By Dustin Volz
WASHINGTON (Reuters) - Democrats in Congress, including party Senate leader Harry Reid, asked the FBI to investigate concerns that the Russian government may be attempting to undermine the U.S. presidential election through cyber attacks that could include tampering with voting results.
"The prospect of a hostile government actively seeking to undermine our free and fair elections represents one of the gravest threats to our democracy since the Cold War," Reid said in a letter to FBI Director James Comey.
Reid's letter, dated Saturday, was first obtained by The New York Times and shared on its website on Monday.
- Prepare for GoT season 8 with this Game of Thrones whisky 8 Pictures
- PHOTOS: A look back at Queen performing in the 1970s and 1980s 22 Pictures
It was followed on Tuesday by a letter from four Democrats asking Comey to assess whether campaign officials working for Republican presidential candidate Donald Trump may be colluding with Russian interests to carry out recent hacks against the Democratic National Committee and Democratic Congressional Campaign Committee in order to "interfere with the U.S. presidential election."

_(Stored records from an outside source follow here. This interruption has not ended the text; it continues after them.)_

(* ===== verification/Heap.v ===== *)
(** * Go's container/heap

    [heap.Push] and [heap.Pop] of the Go standard library on a slice ordered by
    an integer key, as the queue of internal/engine/queue.go uses them.  The two
    loops [up] and [down] have fuel: [up] moves to a smaller index and [down] to a
    larger one at each turn, and the fuel [Push] and [Pop] give is the number of
    indices there are. *)

From Stdlib Require Export Sorted.
From S2P Require Import Prelude.
Open Scope nat_scope.

Section heap.
Context {A : Type} (key : A -> Z).

Definition keyAt (l : list A) (i : nat) : Z :=
  match l !! i with Some x => key x | None => 0%Z end.

(** [h.Less(i, j)] *)
Definition less (l : list A) (i j : nat) : bool := (keyAt l i <? keyAt l j)%Z.

(** [h.Swap(i, j)] *)
Definition swap (l : list A) (i j : nat) : list A :=
  match l !! i, l !! j with
  | Some x, Some y => <[i := y]> (<[j := x]> l)
  | _, _ => l
  end.

(** [h.Len()] *)
Definition Len (l : list A) : nat := length l.

(** [h.Push(x)] and [h.Pop()], of the slice alone; [Pop] panics on an empty slice. *)
Definition append (l : list A) (x : A) : list A := l ++ [x].
Definition removeLast (l : list A) : option (A * list A) :=
  x ← last l; Some (x, take (length l - 1) l).

Fixpoint up (fuel : nat) (l : list A) (j : nat) : list A :=
  match fuel with
  | O => l
  | S fuel =>
      let i := (j - 1) / 2 in
      if (i =? j) || negb (less l j i) then l else up fuel (swap l i j) i
  end.

Fixpoint down (fuel : nat) (l : list A) (i n : nat) : list A :=
  match fuel with
  | O => l
  | S fuel =>
      let j1 := 2 * i + 1 in
      if n <=? j1 then l else
      let j := if (j1 + 1 <? n) && less l (j1 + 1) j1 then j1 + 1 else j1 in
      if negb (less l j i) then l else down fuel (swap l i j) j n
  end.

(** [heap.Push] *)
Definition Push (l : list A) (x : A) : list A :=
  let l' := append l x in up (Len l') l' (Len l' - 1).

(** [heap.Pop]; it panics on an empty heap. *)
Definition Pop (l : list A) : option (A * list A) :=
  let n := Len l - 1 in
  removeLast (down (Len l) (swap l 0 n) 0 n).

(** The heap order on the first [n] elements. *)
Definition heap_upto (l : list A) (n : nat) : Prop :=
  forall m, 0 < m < n -> (keyAt l ((m - 1) / 2) <= keyAt l m)%Z.

Definition is_heap (l : list A) : Prop := heap_upto l (length l).

(** *** Swapping *)

Lemma swap_perm l i j : swap l i j ≡ₚ l.
Proof.
  unfold swap. destruct (l !! i) as [x|] eqn:Hi; [|done].
  destruct (l !! j) as [y|] eqn:Hj; [|done].
  by apply Permutation_insert_swap.
Qed.

Lemma length_swap l i j : length (swap l i j) = length l.
Proof. apply Permutation_length, swap_perm. Qed.

Lemma swap_lookup l i j m : i < length l -> j < length l ->
  swap l i j !! m = l !! (if m =? i then j else if m =? j then i else m).
Proof.
  intros Hi Hj. unfold swap.
  destruct (lookup_lt_is_Some_2 l i Hi) as [x Hx]. destruct (lookup_lt_is_Some_2 l j Hj) as [y Hy].
  rewrite Hx, Hy.
  destruct (Nat.eqb_spec m i) as [->|Hmi].
  { rewrite list_lookup_insert_eq by (rewrite length_insert; lia). done. }
  rewrite list_lookup_insert_ne by done.
  destruct (Nat.eqb_spec m j) as [->|Hmj]; [by rewrite list_lookup_insert_eq|].
  by rewrite list_lookup_insert_ne.
Qed.

Lemma keyAt_swap l i j m : i < length l -> j < length l ->
  keyAt (swap l i j) m = keyAt l (if m =? i then j else if m =? j then i else m).
Proof. intros Hi Hj. unfold keyAt. by rewrite swap_lookup. Qed.

Lemma parent_spec m p : p = (m - 1) / 2 -> 0 < m -> p < m /\ (m = 2 * p + 1 \/ m = 2 * p + 2).
Proof.
  intros -> Hm. pose proof (Nat.div_mod_eq (m - 1) 2). pose proof (Nat.mod_upper_bound (m - 1) 2).
  lia.
Qed.

(** *** Moving up *)

(** The heap order but between [j] and its parent. *)
Definition heap_but_up (l : list A) (j : nat) : Prop :=
  (forall m, 0 < m < length l -> m <> j -> (keyAt l ((m - 1) / 2) <= keyAt l m)%Z) /\
  (forall m, 0 < m < length l -> (m - 1) / 2 = j -> 0 < j ->
     (keyAt l ((j - 1) / 2) <= keyAt l m)%Z).

Lemma heap_but_up_step l j : 0 < j < length l -> heap_but_up l j ->
  (keyAt l j < keyAt l ((j - 1) / 2))%Z -> heap_but_up (swap l ((j - 1) / 2) j) ((j - 1) / 2).
Proof.
  intros Hj [Hother Hsub] Hless.
  destruct (parent_spec j _ eq_refl) as [Hpj _]; [lia|].
  set (i := (j - 1) / 2) in *.
  split; rewrite length_swap; intros m Hm; destruct (parent_spec m _ eq_refl) as [Hpm _]; try lia.
  - intros Hmi. rewrite !keyAt_swap by lia.
    destruct (Nat.eqb_spec m i); [done|].
    destruct (Nat.eqb_spec m j) as [->|Hmj].
    { fold i. rewrite Nat.eqb_refl. lia. }
    destruct (Nat.eqb_spec ((m - 1) / 2) i) as [Hpi|Hpi].
    { specialize (Hother m Hm Hmj). rewrite Hpi in Hother. lia. }
    destruct (Nat.eqb_spec ((m - 1) / 2) j) as [Hpj'|Hpj'].
    { apply Hsub; [done|done|lia]. }
    by apply Hother.
  - intros Hmi Hi. rewrite !keyAt_swap by lia.
    destruct (parent_spec i _ eq_refl) as [Hpi _]; [lia|].
    destruct (Nat.eqb_spec ((i - 1) / 2) i); [lia|].
    destruct (Nat.eqb_spec ((i - 1) / 2) j); [lia|].
    destruct (Nat.eqb_spec m i); [lia|].
    assert (keyAt l ((i - 1) / 2) <= keyAt l i)%Z as Hii by (apply Hother; lia).
    destruct (Nat.eqb_spec m j); [done|].
    specialize (Hother m Hm). rewrite Hmi in Hother. specialize (Hother ltac:(done)). lia.
Qed.

Lemma up_spec fuel l j : j < fuel -> j < length l -> heap_but_up l j ->
  up fuel l j ≡ₚ l /\ is_heap (up fuel l j).
Proof.
  revert l j. induction fuel as [|fuel IH]; intros l j Hfuel Hj Hheap; [lia|]. cbn [up].
  destruct (Nat.eqb_spec ((j - 1) / 2) j) as [Hroot|Hroot]; cbn [orb].
  { split; [done|]. intros m Hm. apply Hheap; [done|].
    intros ->. destruct (parent_spec j _ eq_refl); lia. }
  unfold less. destruct (Z.ltb_spec (keyAt l j) (keyAt l ((j - 1) / 2))) as [Hlt|Hge]; cbn [negb].
  - assert (0 < j) by (destruct j; [done|lia]).
    destruct (parent_spec j _ eq_refl) as [Hpj _]; [done|].
    destruct (IH (swap l ((j - 1) / 2) j) ((j - 1) / 2)) as [Hperm Hh]; [lia|rewrite length_swap; lia| |].
    { apply heap_but_up_step; [lia|done|done]. }
    split; [|done]. by rewrite Hperm, swap_perm.
  - split; [done|]. intros m Hm. destruct (decide (m = j)) as [->|Hne]; [done|by apply Hheap].
Qed.

Lemma Push_spec l x : is_heap l -> Push l x ≡ₚ x :: l /\ is_heap (Push l x).
Proof.
  intros Hheap. unfold Push, Len, append. replace (length (l ++ [x]) - 1) with (length l) by (rewrite length_app; simpl; lia).
  destruct (up_spec (length (l ++ [x])) (l ++ [x]) (length l)) as [Hperm Hh];
    [rewrite length_app; simpl; lia..| |].
  - split.
    + rewrite length_app; cbn [length]. intros m Hm Hne.
      destruct (parent_spec m _ eq_refl) as [Hp _]; [lia|].
      unfold keyAt. rewrite !lookup_app_l by lia. apply Hheap. lia.
    + rewrite length_app; cbn [length]. intros m Hm Hp. destruct (parent_spec m _ eq_refl) as [? _]; lia.
  - split; [|done]. rewrite Hperm. by rewrite (comm (++)).
Qed.

(** *** Moving down *)

(** The heap order on the first [n], but between [i] and its children. *)
Definition heap_but_down (l : list A) (i n : nat) : Prop :=
  (forall m, 0 < m < n -> (m - 1) / 2 <> i -> (keyAt l ((m - 1) / 2) <= keyAt l m)%Z) /\
  (forall m, 0 < m < n -> (m - 1) / 2 = i -> 0 < i ->
     (keyAt l ((i - 1) / 2) <= keyAt l m)%Z).

(** [j] is the child of [i] with the smallest key. *)
Definition min_child (l : list A) (i j n : nat) : Prop :=
  0 < j < n /\ (j - 1) / 2 = i /\
  forall m, 0 < m < n -> (m - 1) / 2 = i -> (keyAt l j <= keyAt l m)%Z.

Lemma heap_but_down_step l i j n : n <= length l -> min_child l i j n -> heap_but_down l i n ->
  (keyAt l j < keyAt l i)%Z -> heap_but_down (swap l i j) j n.
Proof.
  intros Hn (Hj & Hpj & Hmin) [Hother Hsub] Hless.
  destruct (parent_spec j _ eq_refl) as [Hij _]; [lia|]. rewrite Hpj in Hij.
  split; intros m Hm; destruct (parent_spec m _ eq_refl) as [Hpm _]; try lia.
  - intros Hmj. rewrite !keyAt_swap by lia.
    destruct (Nat.eqb_spec ((m - 1) / 2) i) as [Hpi|Hpi].
    { destruct (Nat.eqb_spec m i); [lia|]. destruct (Nat.eqb_spec m j); [lia|]. by apply Hmin. }
    destruct (Nat.eqb_spec ((m - 1) / 2) j) as [Hpj'|Hpj']; [done|].
    destruct (Nat.eqb_spec m i) as [->|Hmi]; [apply Hsub; [lia|done|lia]|].
    destruct (Nat.eqb_spec m j) as [->|Hmj']; [done|by apply Hother].
  - intros Hmj _. rewrite Hpj. rewrite !keyAt_swap by lia. rewrite Nat.eqb_refl.
    destruct (Nat.eqb_spec m i); [lia|]. destruct (Nat.eqb_spec m j); [lia|].
    rewrite <- Hmj. apply Hother; [done|lia].
Qed.

(** The child the loop chooses. *)
Lemma chosen_child l i n : 2 * i + 1 < n ->
  min_child l i (if (2 * i + 1 + 1 <? n) && less l (2 * i + 1 + 1) (2 * i + 1)
                 then 2 * i + 1 + 1 else 2 * i + 1) n.
Proof.
  intros Hn.
  assert (forall c, c = 2 * i + 1 \/ c = 2 * i + 1 + 1 -> (c - 1) / 2 = i) as Hc.
  { intros c Hc. destruct (parent_spec c _ eq_refl); lia. }
  unfold less. destruct (Nat.ltb_spec (2 * i + 1 + 1) n); cbn [andb].
  - destruct (Z.ltb_spec (keyAt l (2 * i + 1 + 1)) (keyAt l (2 * i + 1))).
    + split; [lia|]. split; [apply Hc; lia|]. intros m Hm Hp.
      destruct (parent_spec m _ eq_refl) as [_ [Heq|Heq]]; [lia|rewrite Hp in Heq..]; rewrite Heq; [lia|].
      by replace (2 * i + 2) with (2 * i + 1 + 1) by lia.
    + split; [lia|]. split; [apply Hc; lia|]. intros m Hm Hp.
      destruct (parent_spec m _ eq_refl) as [_ [Heq|Heq]]; [lia|rewrite Hp in Heq..]; rewrite Heq; [done|].
      by replace (2 * i + 2) with (2 * i + 1 + 1) by lia.
  - split; [lia|]. split; [apply Hc; lia|]. intros m Hm Hp.
    destruct (parent_spec m _ eq_refl) as [_ [Heq|Heq]]; [lia|rewrite Hp in Heq..]; rewrite Heq; [done|lia].
Qed.

Lemma down_spec fuel l i n : n <= i + fuel -> i < length l -> n <= length l -> heap_but_down l i n ->
  down fuel l i n ≡ₚ l /\ heap_upto (down fuel l i n) n /\
  (forall m, n <= m -> m <> i -> down fuel l i n !! m = l !! m).
Proof.
  revert l i. induction fuel as [|fuel IH]; intros l i Hfuel Hi Hn Hheap.
  { split_and!; [done| |done]. intros m Hm. apply Hheap; [done|].
    destruct (parent_spec m _ eq_refl); lia. }
  cbn [down]. destruct (Nat.leb_spec n (2 * i + 1)) as [Hleaf|Hin].
  { split_and!; [done| |done]. intros m Hm. apply Hheap; [done|].
    destruct (parent_spec m _ eq_refl); lia. }
  pose proof (chosen_child l i n Hin) as Hchild.
  set (j := if _ && _ then _ else _) in *.
  destruct Hchild as (Hj & Hpj & Hmin).
  destruct (parent_spec j _ eq_refl) as [Hij _]; [lia|]. rewrite Hpj in Hij.
  change (less l j i) with (keyAt l j <? keyAt l i)%Z. destruct (Z.ltb_spec (keyAt l j) (keyAt l i)) as [Hlt|Hge]; cbn [negb].
  - destruct (IH (swap l i j) j) as (Hperm & Hh & Hrest);
      [lia|rewrite length_swap; lia|rewrite length_swap; lia| |].
    { by apply heap_but_down_step. }
    split; [by rewrite Hperm, swap_perm|]. split; [exact Hh|].
    intros m Hm Hmi. rewrite Hrest by lia. rewrite swap_lookup by lia.
    destruct (Nat.eqb_spec m i); [done|]. destruct (Nat.eqb_spec m j); [lia|]. done.
  - split_and!; [done| |done]. intros m Hm.
    destruct (decide ((m - 1) / 2 = i)) as [Hp|Hp]; [|by apply Hheap].
    rewrite Hp. specialize (Hmin m Hm Hp). lia.
Qed.

Lemma heap_root l n m : heap_upto l n -> m < n -> (keyAt l 0 <= keyAt l m)%Z.
Proof.
  intros Hheap. induction m as [m IH] using lt_wf_ind. intros Hm.
  destruct (decide (m = 0)) as [->|Hne]; [done|].
  destruct (parent_spec m _ eq_refl) as [Hp _]; [lia|].
  specialize (IH _ Hp ltac:(lia)). specialize (Hheap m ltac:(lia)). lia.
Qed.

Lemma keyAt_take l n m : m < n -> keyAt (take n l) m = keyAt l m.
Proof. intros Hm. unfold keyAt. by rewrite lookup_take_lt. Qed.

Lemma Pop_spec l : l <> [] -> is_heap l ->
  exists x l', Pop l = Some (x, l') /\ x :: l' ≡ₚ l /\ is_heap l' /\
    l !! 0 = Some x /\ forall y, y ∈ l -> (key x <= key y)%Z.
Proof.
  intros Hne Hheap. unfold Pop, Len. set (n := length l - 1).
  assert (length l = S n) as Hlen by (destruct l; [done|simpl in *; lia]).
  destruct (down_spec (length l) (swap l 0 n) 0 n) as (Hperm & Hh & Hrest).
  { lia. } { rewrite length_swap. lia. } { rewrite length_swap. lia. }
  { split; [|lia]. intros m Hm Hp. destruct (parent_spec m _ eq_refl) as [Hpm _]; [lia|].
    rewrite !keyAt_swap by lia.
    repeat match goal with |- context [?a =? ?b] => destruct (Nat.eqb_spec a b); [lia|] end.
    apply Hheap. lia. }
  set (l' := down _ _ _ _) in *.
  assert (length l' = S n) as Hlen' by (by rewrite Hperm, length_swap).
  destruct (lookup_lt_is_Some_2 l 0) as [x Hx]; [lia|].
  assert (l' !! n = Some x) as Hlast.
  { destruct (decide (n = 0)) as [Hn|Hn].
    - (* a single element *)
      destruct l as [|a [|]]; simpl in *; try lia. subst n l'. simpl in *. by rewrite Hx.
    - rewrite Hrest by lia. rewrite swap_lookup by lia.
      destruct (Nat.eqb_spec n 0); [done|]. by rewrite Nat.eqb_refl. }
  exists x, (take n l'). unfold removeLast. rewrite last_lookup, Hlen'. replace (S n - 1) with n by lia. cbn [pred]. rewrite Hlast. split; [done|].
  assert (x :: take n l' ≡ₚ l) as Hall.
  { rewrite <- (swap_perm l 0 n), <- Hperm.
    rewrite <- (take_drop n l') at 2. rewrite (drop_S l' x n Hlast), drop_ge by lia.
    by rewrite (comm (++)). }
  split_and!; [done| |done|].
  - intros m. rewrite length_take, Hlen'. intros Hm.
    destruct (parent_spec m _ eq_refl) as [Hpm _]; [lia|].
    rewrite !keyAt_take by lia. apply Hh. lia.
  - intros y [m Hm]%list_elem_of_lookup.
    pose proof (heap_root l (length l) m Hheap (lookup_lt_Some _ _ _ Hm)) as Hr.
    unfold keyAt in Hr. by rewrite Hx, Hm in Hr.
Qed.

Lemma is_heap_nil : is_heap [].
Proof. intros m. simpl. lia. Qed.

(** *** A slice of pushes, and draining *)

(** [for len(h) > 0 { out = append(out, heap.Pop(h)) }] *)
Fixpoint drain (fuel : nat) (l : list A) : list A * list A :=
  match fuel with
  | O => ([], l)
  | S fuel =>
      match l with
      | [] => ([], [])
      | _ =>
          match Pop l with
          | Some (x, l') => let '(out, rest) := drain fuel l' in (x :: out, rest)
          | None => ([], l)
          end
      end
  end.

Lemma foldl_Push l xs : is_heap l -> foldl Push l xs ≡ₚ l ++ xs /\ is_heap (foldl Push l xs).
Proof.
  revert l. induction xs as [|x xs IH]; intros l Hl; simpl; [by rewrite app_nil_r|].
  destruct (Push_spec l x Hl) as [Hp Hh]. destruct (IH _ Hh) as [Hp' Hh'].
  split; [|done]. rewrite Hp', Hp. by rewrite <- Permutation_middle.
Qed.

Lemma drain_spec fuel l : length l <= fuel -> is_heap l ->
  exists out, drain fuel l = (out, []) /\ out ≡ₚ l /\
    StronglySorted (fun x y => (key x <= key y)%Z) out.
Proof.
  revert l. induction fuel as [|fuel IH]; intros l Hlen Hheap.
  { destruct l; [exists []; split_and!; [done|done|constructor]|simpl in *; lia]. }
  cbn [drain]. destruct l as [|a l]; [exists []; split_and!; [done|done|constructor]|].
  destruct (Pop_spec (a :: l)) as (x & l' & Hpop & Hperm & Hh & _ & Hmin); [done|done|].
  rewrite Hpop. destruct (IH l') as (out & -> & Hp & Hs); [|done|].
  { apply Permutation_length in Hperm. simpl in *. lia. }
  exists (x :: out). split_and!; [done|by rewrite Hp|]. constructor; [done|].
  apply Forall_forall. intros y Hy. apply Hmin. rewrite <- Hperm. right. by rewrite <- Hp.
Qed.
End heap.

That letter was signed by Representatives Elijah Cummings, John Conyers, Elliot Engel and Bennie Thompson, each of whom serves as the top Democrat on a different congressional committee. Republicans control both the House of Representatives and the Senate.
Comey, speaking at a cyber security conference on Tuesday, declined to give details about what the Federal Bureau of Investigation was probing in connection with the political hacking but indicated the agency was closely watching what foreign countries are doing.
"We take very seriously any effort by any actor, ... especially nation states, that moves beyond the collection of information ... and offers the prospect of an effort to influence the conduct of affairs in our country, whether that is an election or something else," he said.
The two letters follow a spate of hacking attacks targeting U.S. political databases, including some that officials and cyber security experts have blamed on hackers working for the Russian government. Kremlin officials have denied that.
The FBI examined breaches in voter registration databases in Illinois and Arizona but did not specify who might have been behind it.
Reid said that the threat of Russian government tampering in the election was "more extensive than widely known and may include the intent to falsify official election results."
He also voiced concerns about possible Russian government efforts to manipulate Trump's campaign ahead of the Nov. 8 election, and to use it as a vehicle to advance the interests of Russian President Vladimir Putin.